• _Activity_
Your task is to give the number of lines below that contain "ReadDb". Give no other text.

━━━━

Definition set_user_analytics (v : dict Analytics.t) (db : ReadDb.t) : ReadDb.t :=
  {| ReadDb.user_profiles := ReadDb.user_profiles db;
     ReadDb.user_pantries := ReadDb.user_pantries db;
     ReadDb.user_favorites := ReadDb.user_favorites db;
     ReadDb.recipe_cache := ReadDb.recipe_cache db;
     ReadDb.user_analytics := v |}.

(** [d.update(other)] *)
Definition dict_update {V} (other d : dict V) : dict V :=
  fold_left (fun d kv => dict_set (fst kv) (snd kv) d) other d.

(** [s.discard(x)] on a set *)
Definition set_discard (x : string) (s : list string) : list string :=
  filter (fun y => negb (String.eqb y x)) s.

Definition on_user_created : callback := fun event_data read_db =>
  let user_id := user_id_of (Event.data event_data) in
  match Event.data event_data with
  | UserCreated _ username dietary_restrictions =>
      let read_db :=
        set_user_profiles
          (dict_set user_id
             [("user_id", VStr user_id);
              ("username", VStr username);
              ("dietary_restrictions", VList dietary_restrictions);
              ("skill_level", VStr "beginner")]
             (ReadDb.user_profiles read_db))
          read_db in
      let read_db :=
        set_user_pantries (dict_set user_id [] (ReadDb.user_pantries read_db)) read_db in
      let read_db :=
        set_user_favorites (dict_set user_id [] (ReadDb.user_favorites read_db)) read_db in
      (read_db, None)
  | _ => (read_db, Some (KeyError "username"))
  end.

Definition on_user_profile_updated : callback := fun event_data read_db =>
  let user_id := user_id_of (Event.data event_data) in
  if dict_mem user_id (ReadDb.user_profiles read_db) then
    match Event.data event_data with
    | UserProfileUpdated _ updated_fields =>
        (set_user_profiles
           (dict_adjust user_id (dict_update updated_fields)
                        (ReadDb.user_profiles read_db))
           read_db,
         None)
    | _ => (read_db, Some (KeyError "updated_fields"))
    end
  else (read_db, None).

━━━━

• _Written reply_
11